The --generate and --run options are specific to this assembly example. Normally, when you run the script without the flags, it doesn’t do anything. Perhaps it might be better to have --generate turned on by default to prevent confusion. In any event, what’s happening is that the Model class will automatically generate a Materials instance based on what materials appear in the geometry if one is not specifically assigned (model.materials = ...). A better solution than what is suggested before would be to have:

model.materials = [fuel, clad, hot_water]
model.materials.cross_sections = ...

and then run with --generate as normal. This ensures that a new Materials object (that doesn’t have the cross sections set) isn’t created when the XML files are being written.

Paul,

Thanks for the info. I understand it is an interrelation to not assigning the materials to your model your model. It still feels like an insidious trap that should be fixed. I.E. make the model class that generates the materials also pull in the cross section assignment if available, or just require the materials be assigned to the model. I actually prefer forcing users to explicitly assign things rather than have auto actions happen to avoid exactly this sort of bug creeping in.

I’m not sure I agree with you that this is a bug. You are talking about an example script not behaving the way that you expect, but to me it makes sense. The purpose of using the Model class is so that you only have to call the export_to_xml method once. If you want to specify materials.cross_sections while using the Model class, the clear way to do this is to assign model.materials = ... and then model.export_to_xml() rather than manually calling materials.export_to_xml.

OpenMC is an open source code and anyone is welcome to propose changes.

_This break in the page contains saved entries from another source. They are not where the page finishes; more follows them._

(** * Clojure-Sublimed: the socket REPL connection

    A shallow embedding of [cs_conn.py] (class [Connection]) and
    [cs_conn_socket_repl.py] (the line framer [lines], [escape] and class
    [ConnectionSocketRepl]), and the properties of the connection core
    proved over it.

    Python values are modelled as follows.
    - [str] is a list of Unicode code points, [bytes] a list of bytes.
    - Mutable objects ([self], the plugin state, the Eval registry) are
      threaded explicitly through a state-and-exception monad.
    - Calls that leave the two source files (the editor API, the other
      plugin modules, the socket, the clock) are either recorded as events
      of a trace or supplied by an explicit environment. *)

From Stdlib Require Import ZArith NArith List Strings.String Strings.Ascii Strings.Byte Lia.
From Stdlib Require Import DecimalNat DecimalZ.
From stdpp Require Import base option list gmap.
From Equations Require Import Equations.

Local Open Scope N_scope.

(** ** Python values *)

Module Py.

(** Python [str]: a sequence of code points. *)
Definition str := list N.

(** Python [bytes]. *)
Definition bytes := list byte.

(** A [str] literal of the source. *)
Definition u (s : string) : str := map N_of_ascii (list_ascii_of_string s).

(** The exception classes that the modelled code can raise.  [OSError]
    stands for the class and its subclasses ([ConnectionRefusedError],
    [BrokenPipeError], ...): the only distinction the source makes is
    [except OSError] against everything else. *)
Inductive exn :=
| OSError
| UnicodeDecodeError
| UnicodeEncodeError
| KeyError (key : str)
| AttributeError
| TypeError
| ParseError.

Definition is_OSError (e : exn) : bool :=
  match e with OSError => true | _ => false end.

(** The values held by a decoded message and by identifiers. *)
Inductive value :=
| VNone
| VInt (z : Z)
| VStr (s : str).

#[export] Instance value_eq_dec : EqDecision value.
Proof. solve_decision. Defined.

#[export] Instance exn_eq_dec : EqDecision exn.
Proof. solve_decision. Defined.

If you think there are changes in this script that would make the behavior less confusing, I would encourage you to submit proposed changes via a pull request.

Thanks Paul,

I agree, it is more like unexpected behavior (to me) than a bug. I was expecting to just specify a different cross_section set and be counting neutrons. And it has caught other users as well per the thread.

Where I am landing (my opinion that is) is that the model class should not auto-create or populate the materials into the model or rather, if it does, it should also get the materials cross_sections and other such options as well. But I certainly agree that it is better to assign the materials explicitly to the model.

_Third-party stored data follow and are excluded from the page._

(** * User listing and profile endpoints: a shallow embedding

    The development embeds two request handlers of the repository,

    - [src/app/api/users/route.ts]   (the paginated user listing, [GET]) and
    - the profile route              ([getProfile] and [updateProfile]),

    together with the fragments of the JavaScript runtime and of the SQL
    engine they rely on: string tests, numbers, [parseInt], regular
    expressions, [Date], plain objects used as maps, joins, grouping,
    ordering and LIMIT/OFFSET.  Storage is an explicit value that the
    handlers read and return; the clock and the time zone are an
    explicit environment. *)

From stdpp Require Import base list gmap strings sorting fin_maps.
From Stdlib Require Import ZArith Lia Ascii.
From Stdlib Require String.

Local Open Scope Z_scope.

(** ** JavaScript runtime fragments *)

Module Js.

(** A JavaScript string is a sequence of UTF-16 code units.  The model
    keeps the code units below 256, one [ascii] each, so that
    [String.length] is the [length] property. *)

Definition code (c : ascii) : Z := Z.of_N (N_of_ascii c).

(** [\d] of a regular expression. *)
Definition is_digit (c : ascii) : bool :=
  (48 <=? code c) && (code c <=? 57).

(** [\s] of a regular expression, which is also the white space that
    [parseInt] skips: TAB, LF, VT, FF, CR, SP and NBSP are the members
    below 256. *)
Definition is_space (c : ascii) : bool :=
  ((9 <=? code c) && (code c <=? 13)) || (code c =? 32) || (code c =? 160).

(** [\S]. *)
Definition is_nonspace (c : ascii) : bool := negb (is_space c).

Definition is_char (a c : ascii) : bool := code c =? code a.

(** [!!s] and [s || d] on a value that is a string, [null] or
    [undefined]: only a non-empty string is truthy. *)
Definition truthy (s : option string) : bool :=
  match s with
  | Some (String _ _) => true
  | _ => false
  end.

Definition or_default (s : option string) (d : string) : string :=
  if truthy s then default d s else d.

(** *** Numbers

    A JavaScript number is a double.  The numbers of the listing are
    integers, and the model keeps them as the integers they are: every
    integer up to [2^53] in magnitude is a number, a greater one is a
    number when it fits into 53 significant bits, and an integer of
    magnitude [2^1024] or more stands for an infinity.  [to_number z] is
    the number nearest to the integer [z], the one with the even
    significand when two are as near. *)

Definition MAX_SAFE_INTEGER : Z := 2 ^ 53 - 1.

Definition to_number (z : Z) : Z :=
  let a := Z.abs z in
  if a <=? 2 ^ 53 then z
  else
    let e := Z.log2 a - 52 in
    let q := a / 2 ^ e in
    let r := a mod 2 ^ e in
    let half := 2 ^ (e - 1) in
    let q' :=
      if r <? half then q
      else if half <? r then q + 1
      else if Z.even q then q else q + 1 in
    Z.sgn z * (q' * 2 ^ e).

Definition is_finite (z : Z) : bool := Z.abs z <? 2 ^ 1024.

(** [a - b] and [a * b] on numbers that are integers. *)
Definition sub (a b : Z) : Z := to_number (a - b).
Definition mul (a b : Z) : Z := to_number (a * b).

I really do appreciate the thoughts and discussion.

Just to close the loop, the recommended changes worked as expected. I wanted to get your opinion on this behavior because I was not convinced putting this into a pull request is worth the effort. Where I have landed is, no, a pull request for changing the way the Model class auto-generates a materials object is not in order. I expect more users will scratch their heads on this in the future, but I also expect that this thread will be enough to get them back on track.

Hi neonnuke
I am at this stage, and hope to get some help
I have downloaded the endf cross sections libs to this folder home/OpenMC/Nuclear_Data

Create the materials

lead = openmc.Material(name=‘Lead’)
lead.add_element(‘Pb’, 1.0, percent_type=‘ao’)

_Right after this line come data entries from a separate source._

Lemma guarded_add b o : guarded b → guarded (snd (OrderBook.add_order b o)).
Proof.
  intros [Hi Hl]. destruct (accepted o) eqn:Hacc; [|by rewrite add_order_not_accepted].
  destruct (accepted_nonzero o Hacc) as [Hp Hs]. split.
  - intros id info. rewrite active_orders_add by done.
    destruct (decide (id = Order.order_id o)) as [->|Hne].
    + rewrite lookup_insert_eq. intros [= <-]. simpl.
      split; [by apply accepted_side|done].
    + rewrite lookup_insert_ne by done. apply Hi.
  - intros side p l. rewrite level_of_add by done.
    destruct (decide _) as [[-> ->]|_]; [done|apply Hl].
Qed.

Lemma guarded_cancel b o : guarded b → guarded (snd (OrderBook.cancel_order b o)).
Proof.
  intros [Hi Hl].
  destruct (OrderBook.active_orders b !! Order.order_id o) as [info|] eqn:E;
    [|by rewrite cancel_order_unknown].
  split.
  - intros id info'. rewrite active_orders_cancel by done.
    intros [_ H]%lookup_delete_Some. by eapply Hi.
  - intros side p l. rewrite (level_of_cancel b o info) by done.
    destruct (decide _) as [[-> ->]|_]; [|apply Hl].
    destruct (level_of b _ _) as [l0|] eqn:Hl0; [|done].
    intros _. by eapply Hl.
Qed.

Lemma guarded_init : guarded OrderBook.init.
Proof.
  split; [|intros side p l; by rewrite level_of_init].
  intros id info. unfold OrderBook.init. cbn [OrderBook.active_orders].
  by rewrite lookup_empty.
Qed.

(** X26: after any run from a fresh engine every live order is recorded on
    the bid or the ask side with a non-zero price and a non-zero size, and
    no level is stored under the price 0: what the guard of [add_order]
    refuses never enters the book by another way. *)
Theorem X26_guard_invariant (orders : list Order.t) :
  guarded (Main.order_book (snd (Main.process_reconstruction orders))).
Proof.
  apply (process_orders_preserves guarded (λ _, True)).
  - intros b b' ->%book_state_with_stats H. exact H.
  - exact guarded_init.
  - intros b o _. apply guarded_add.
  - apply guarded_cancel.
  - by apply Forall_true.
  - exact guarded_init.
Qed.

sample_material = openmc.Material(name=‘Sample Material’)
sample_material.add_nuclide(‘H1’, 0.0731, ‘ao’)
sample_material.add_nuclide(‘C0’, 0.5374, ‘ao’)
sample_material.add_nuclide(‘O16’, 0.1061, ‘ao’)
sample_material.add_nuclide(‘N14’, 0.0058, ‘ao’)
sample_material.add_nuclide(‘Fe56’, 0.2776, ‘ao’)

Add the materials to a Materials collection

materials = openmc.Materials([lead, sample_material])

Define the path to cross sections

materials.cross_sections = ‘/home/OpenMC/Nuclear_Data/cross_sections.xml’

Export materials to XML

materials.export_to_xml()

but I am getting this error
ERROR: Cross sections XML file ‘/home/OpenMC/Nuclear_Data/cross_sections.xml’
does not exist.

How to create cross_sections.xml?

executing this format
materials = openmc.Materials([lead, sample_material])
materials.export_to_xml(‘materials.xml’)

gives another error
ERROR: Could not find material 77 specified on cell 1

and there is no material 77 in cell one !!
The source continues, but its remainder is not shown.